(** A decimal with digits after the point, short of 2^53 in its
    mantissa of 53 bits: the number that [ofDecimal] gives is finite
    and within a relative 2^-53 of the decimal. *)
Lemma round_division (p dp : positive) :
  let D := Zpos dp in
  Z.even D = true -> D <= 1000 -> Zpos p < 2 ^ 53 * D ->
  exists m' e',
    (let '(q, e, l) := SFdiv_core_binary JS.prec JS.emax (Zpos p) 0 D 0 in
     binary_round_aux JS.prec JS.emax false q e l) = S754_finite false m' e' /\
    bounded JS.prec JS.emax m' e' = true /\
    2 ^ 53 * Z.abs (D * (Zpos m' * 2 ^ (e' + 1074)) - Zpos p * currencyUnit)
    <= Zpos p * currencyUnit.
Proof.
  intros D He HD Hp.
  destruct (div_core p dp He HD Hp) as (q & r & e & E & He' & DM & Hr & Hq).
  fold D in E, DM. rewrite E.
  set (l := if r =? 0 then loc_Exact else loc_Inexact (2 * r ?= D)) in *.
  assert (P52 : 2 ^ 52 = 4503599627370496) by reflexivity.
  assert (P53 : 2 ^ 53 = 9007199254740992) by reflexivity.
  assert (P54 : 2 ^ 54 = 18014398509481984) by reflexivity.
  destruct q as [| qp | qp]; try (rewrite P52 in Hq; lia).
  (* the first stage: no step or one step to the right *)
  assert (S1 : exists m1 n,
             (n = 0 \/ n = 1) /\
             shr_fexp JS.prec JS.emax (Zpos qp) e l
             = (fst (shr_fexp JS.prec JS.emax (Zpos qp) e l), e + n) /\
             round_nearest_even
               (shr_m (fst (shr_fexp JS.prec JS.emax (Zpos qp) e l)))
               (loc_of_shr_record (fst (shr_fexp JS.prec JS.emax (Zpos qp) e l))) = m1 /\
             2 ^ 52 <= m1 <= 2 ^ 53 /\
             2 ^ 53 * Z.abs (D * m1 * 2 ^ n - (D * Zpos qp + r)) <= D * Zpos qp + r).
  { destruct (Z_lt_ge_dec (Zpos qp) (2 ^ 53)) as [L | G].
    - assert (Hd : Zpos (digits2_pos qp) = 53) by (apply digits_unique; cbn in *; lia).
      unfold shr_fexp. cbn [Zdigits2]. rewrite Hd, fexp_eq.
      replace (Z.max (53 + e - 53) (-1074) - e) with 0 by lia.
      cbn [shr fst]. rewrite loc_of_loc, shr_m_of_loc.
      destruct (round_quotient D (Zpos qp) r He ltac:(unfold D; lia) ltac:(lia) Hr)
        as [R1 R2]. fold l in R1, R2.
      eexists _, 0. split; [now left | ]. split; [f_equal; lia | ].
      split; [reflexivity | ].
      set (m1 := round_nearest_even (Zpos qp) l) in *.
      change (2 ^ 0) with 1. rewrite P52, P53 in *.
      split; [lia | ]. clearbody m1. nia.
    - assert (Hd : Zpos (digits2_pos qp) = 54) by (apply digits_unique; cbn in *; lia).
      unfold shr_fexp. cbn [Zdigits2]. rewrite Hd, fexp_eq.
      replace (Z.max (54 + e - 53) (-1074) - e) with 1 by lia.
      cbn [shr iter_pos fst].
      destruct (round_quotient_shifted D (Zpos qp) r He ltac:(unfold D; lia) ltac:(lia) Hr)
        as [R1 R2]. fold l in R1, R2.
      eexists _, 1. split; [now right | ]. split; [reflexivity | ].
      split; [reflexivity | ].
      set (m1 := round_nearest_even _ _) in *.
      change (2 ^ 1) with 2. rewrite P52, P53, P54 in *.
      pose proof (Z.div_mod (Zpos qp) 2 ltac:(lia)).
      pose proof (Z.mod_pos_bound (Zpos qp) 2 ltac:(lia)).
      split; [lia | ]. clearbody m1. nia. }
  destruct S1 as (m1 & n & Hn & E1 & E2 & Hm1 & Err).
  unfold binary_round_aux. rewrite E1, E2.
  destruct (round_renormalise false m1 (e + n) Hm1 ltac:(lia)) as (m' & e' & R1 & R2 & R3).
  exists m', e'. split; [exact R1 | split; [exact R2 | ]].
  rewrite R3.
  assert (Hpow : 2 ^ (e + n + 1074) * 2 ^ (- e) = 2 ^ n * currencyUnit).
  { unfold currencyUnit. rewrite <- !Z.pow_add_r by lia. f_equal. lia. }
  assert (Hpe : 0 < 2 ^ (- e)) by (apply Z.pow_pos_nonneg; lia).
  pose proof DisplayFacts.currencyUnit_pos as Hcu.
  (* scale both sides by 2^(-e) *)
  apply (Z.mul_le_mono_pos_r _ _ (2 ^ (- e)) Hpe).
  rewrite <- Z.mul_assoc, <- (Z.abs_eq (2 ^ (- e))) at 1 by lia.
  rewrite <- Z.abs_mul.
  replace ((D * (m1 * 2 ^ (e + n + 1074)) - Zpos p * currencyUnit) * 2 ^ (- e))
    with ((D * m1 * 2 ^ n - (D * Zpos qp + r)) * currencyUnit).
  - replace (Zpos p * currencyUnit * 2 ^ (- e)) with ((D * Zpos qp + r) * currencyUnit)
      by (rewrite <- DM; ring).
    rewrite Z.abs_mul, (Z.abs_eq currencyUnit) by lia.
    rewrite Z.mul_assoc. apply Z.mul_le_mono_nonneg_r; [lia | exact Err].
  - transitivity (D * m1 * (2 ^ (e + n + 1074) * 2 ^ (- e))
                  - Zpos p * 2 ^ (- e) * currencyUnit); [ | ring].
    rewrite Hpow, DM. ring.
Qed.

(** A decimal of at most two digits after the point stands for its
    hundredths. *)
Lemma ofDecimal_nearCents (m : N) (k : Z) :
  0 <= k <= 2 -> Z.of_N m * 10 ^ (2 - k) < 2 ^ 53 ->
  nearCents (JS.ofDecimal false m (- k)) (Z.of_N m * 10 ^ (2 - k)).
Proof.
  intros Hk Hm. pose proof DisplayFacts.currencyUnit_pos as Hcu.
  destruct m as [| p]; [split; [reflexivity | cbn; lia] | ].
  assert (P52 : 2 ^ 52 = 4503599627370496) by reflexivity.
  assert (P53 : 2 ^ 53 = 9007199254740992) by reflexivity.
  assert (Hc : k = 0 \/ k = 1 \/ k = 2) by lia.
  change (Z.of_N (N.pos p)) with (Zpos p) in *.
  destruct Hc as [-> | [-> | ->]].
  - (* no digit after the point *)
    change (10 ^ (2 - 0)) with 100 in *.
    change (JS.ofDecimal false (N.pos p) (Z.opp 0))
      with (binary_round JS.prec JS.emax false (p * 1) 0).
    rewrite Pos.mul_1_r.
    destruct (binary_round_error false p 0) as (m' & e' & E & Hb & Err); [lia | | ].
    { rewrite Z.add_0_l. fold currencyUnit.
      pose proof DisplayFacts.currencyUnit_maxUnits as M. rewrite P52, P53 in *.
      assert (Zpos p * currencyUnit <= 4503599627370496 * currencyUnit)
        by (apply Z.mul_le_mono_nonneg_r; lia).
      lia. }
    rewrite E. split; [exact Hb | ].
    cbn [units cond_Zopp]. rewrite Z.add_0_l in Err. fold currencyUnit in Err.
    rewrite P52, P53 in *.
    set (u := Zpos m' * 2 ^ (e' + 1074)) in *. set (cu := currencyUnit) in *.
    assert (Hpc : 0 < Zpos p * cu) by (unfold cu; nia).
    set (V := Zpos p * cu) in *.
    replace (100 * u - Zpos p * 100 * cu) with (100 * (u - V)) by (unfold V; ring).
    replace (Z.abs (Zpos p * 100) * cu) with (100 * V) by (unfold V; lia).
    clearbody u V. lia.
  - change (10 ^ (2 - 1)) with 10 in *.
    destruct (round_division p 10) as (m' & e' & E & Hb & Err);
      [reflexivity | lia | rewrite P53; lia | ].
    assert (E' : JS.ofDecimal false (N.pos p) (Z.opp 1) = S754_finite false m' e') by exact E.
    rewrite E'. split; [exact Hb | ].
    cbn [units cond_Zopp]. rewrite P52, P53 in *.
    set (u := Zpos m' * 2 ^ (e' + 1074)) in *. set (cu := currencyUnit) in *.
    assert (Hpc : 0 < Zpos p * cu) by (unfold cu; nia).
    set (V := Zpos p * cu) in *.
    replace (100 * u - Zpos p * 10 * cu) with (10 * (10 * u - V)) by (unfold V; ring).
    replace (Z.abs (Zpos p * 10) * cu) with (10 * V) by (unfold V; lia).
    clearbody u V. lia.
  - change (10 ^ (2 - 2)) with 1 in *.
    destruct (round_division p 100) as (m' & e' & E & Hb & Err);
      [reflexivity | lia | rewrite P53; lia | ].
    assert (E' : JS.ofDecimal false (N.pos p) (Z.opp 2) = S754_finite false m' e') by exact E.
    rewrite E'. split; [exact Hb | ].
    cbn [units cond_Zopp]. rewrite P52, P53 in *.
    set (u := Zpos m' * 2 ^ (e' + 1074)) in *. set (cu := currencyUnit) in *.
    assert (Hpc : 0 < Zpos p * cu) by (unfold cu; nia).
    set (V := Zpos p * cu) in *.
    replace (100 * u - Zpos p * 1 * cu) with (100 * u - V) by (unfold V; ring).
    replace (Z.abs (Zpos p * 1) * cu) with V by (unfold V; lia).
    clearbody u V. lia.
Qed.

End DivisionFacts.

Module PriceFacts.

Import TextFacts DigitFacts ParseFacts DisplayFacts.

Lemma parseFloat_decimal_text (a : nat) (x : Z) (r : string) :
  (1 <= a)%nat ->
  JS.parseFloat (padded a x ++ r) = JS.parseUnsigned false (padded a x ++ r).
Proof.
  intros Ha. destruct (padded_first a x Ha) as (q & t & Hq & E).
  rewrite E. cbn [append]. now apply parseFloat_digit.
Qed.

Lemma parseFloat_amountText (m : N) (k : nat) :
  JS.parseFloat (amountText m k) = JS.ofDecimal false m (- Z.of_nat k).
Proof.
  unfold amountText. destruct k as [| k].
  - destruct (hasDigits_exists m) as [d Hd]. pose proof Hd as (Hd1 & Hd2 & _).
    rewrite (decimal_padded m d Hd), <- (append_nil_r (padded _ _)).
    rewrite parseFloat_decimal_text by lia.
    rewrite (parseUnsigned_plain false _ _ "" 0); [ | lia | | now left].
    + now rewrite N2Z.id.
    + rewrite Z2Nat.id by lia. lia.
  - set (k' := S k). set (P := (10 ^ N.of_nat k')%N).
    assert (HP : Z.of_N P = 10 ^ Z.of_nat k').
    { unfold P. rewrite N2Z.inj_pow, nat_N_Z. reflexivity. }
    assert (Hpos : 0 < 10 ^ Z.of_nat k') by (apply Z.pow_pos_nonneg; lia).
    destruct (hasDigits_exists (m / P)) as [d Hd]. pose proof Hd as (Hd1 & Hd2 & _).
    rewrite (decimal_padded _ d Hd).
    replace (padded k' (Z.of_N m)) with (padded k' (Z.of_N m mod 10 ^ Z.of_nat k'))
      by (apply padded_mod; now rewrite Z.mod_mod by lia).
    rewrite <- (append_nil_r (padded k' _)).
    rewrite parseFloat_decimal_text by lia.
    rewrite (parseUnsigned_point false _ _ _ _ "" 0); [ | lia | | | now left].
    + f_equal; try lia. apply N2Z.inj. rewrite Z2N.id.
      * rewrite N2Z.inj_div, HP. pose proof (Z.div_mod (Z.of_N m) (10 ^ Z.of_nat k')). lia.
      * rewrite N2Z.inj_div, HP.
        pose proof (Z.mod_pos_bound (Z.of_N m) _ Hpos).
        assert (0 <= Z.of_N m / 10 ^ Z.of_nat k') by (apply Z.div_pos; lia). nia.
    + rewrite Z2Nat.id by lia. split; [apply N2Z.is_nonneg | exact Hd2].
    + apply Z.mod_pos_bound. lia.
Qed.

Section Shown.

Variable Number_toString : number -> string.

Local Abbreviation toFixed := (NumberText.toFixed Number_toString).

Lemma units_nearCents (a : number) (c : Z) :
  nearCents a c -> 0 <= c -> 0 <= units a.
Proof.
  intros [_ H] Hc. pose proof currencyUnit_pos as Hcu.
  destruct (Z_le_gt_dec 0 (units a)) as [L | G]; trivial. exfalso.
  assert (P52 : 2 ^ 52 = 4503599627370496) by reflexivity. rewrite P52 in H.
  set (u := units a) in *. set (cu := currencyUnit) in *.
  assert (0 <= c * cu) by nia.
  assert (Z.abs c * cu = c * cu) by (rewrite Z.abs_eq; lia).
  set (X := c * cu) in *. clearbody u X. lia.
Qed.

(** An amount that stands for [c] hundredths is shown as [c]. *)
Lemma amount_shown (a : number) (c : Z) :
  nearCents a c -> 0 <= c < 2 ^ 51 -> toFixed a = centsText c.
Proof.
  intros Hn Hc. pose proof (units_nearCents a c Hn ltac:(lia)) as Hu.
  destruct Hn as [Hf H]. pose proof currencyUnit_pos as Hcu.
  assert (P51 : 2 ^ 51 = 2251799813685248) by reflexivity.
  assert (P52 : 2 ^ 52 = 4503599627370496) by reflexivity. rewrite P51, P52 in *.
  rewrite (toFixed_cents Number_toString a c Hf).
  - destruct (Z.ltb_spec (units a) 0); [lia | reflexivity].
  - change (10 ^ 23) with 100000000000000000000000. lia.
  - rewrite (Z.abs_eq (units a)) by exact Hu.
    set (u := units a) in *. set (cu := currencyUnit) in *.
    assert (Z.abs c * cu = c * cu) by (rewrite Z.abs_eq; lia).
    assert (c * cu <= 2251799813685247 * cu) by (apply Z.mul_le_mono_nonneg_r; lia).
    set (X := c * cu) in *. clearbody u X cu. lia.
Qed.

(** What is typed with at most two digits after the point is shown
    with two. *)
Lemma typed_amount_shown (m : N) (k : nat) :
  (k <= 2)%nat -> Z.of_N m * 10 ^ (2 - Z.of_nat k) < 2 ^ 51 ->
  let a := JS.parseFloat (amountText m k) in
  let c := Z.of_N m * 10 ^ (2 - Z.of_nat k) in
  nearCents a c /\ toFixed a = centsText c.
Proof.
  intros Hk Hm a c.
  assert (Hp : 0 < 10 ^ (2 - Z.of_nat k)) by (apply Z.pow_pos_nonneg; lia).
  assert (P51 : 2 ^ 51 = 2251799813685248) by reflexivity.
  assert (P53 : 2 ^ 53 = 9007199254740992) by reflexivity.
  assert (Hn : nearCents a c).
  { unfold a. rewrite parseFloat_amountText.
    apply DivisionFacts.ofDecimal_nearCents; [lia | rewrite P51, P53 in *; lia]. }
  split; [exact Hn | ]. apply amount_shown; [exact Hn | ]. unfold c. nia.
Qed.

_ _ _ _

(Instructions for the task):
The answer must be one number: how many lines in the records above contain "hundredths".

(The answer):
2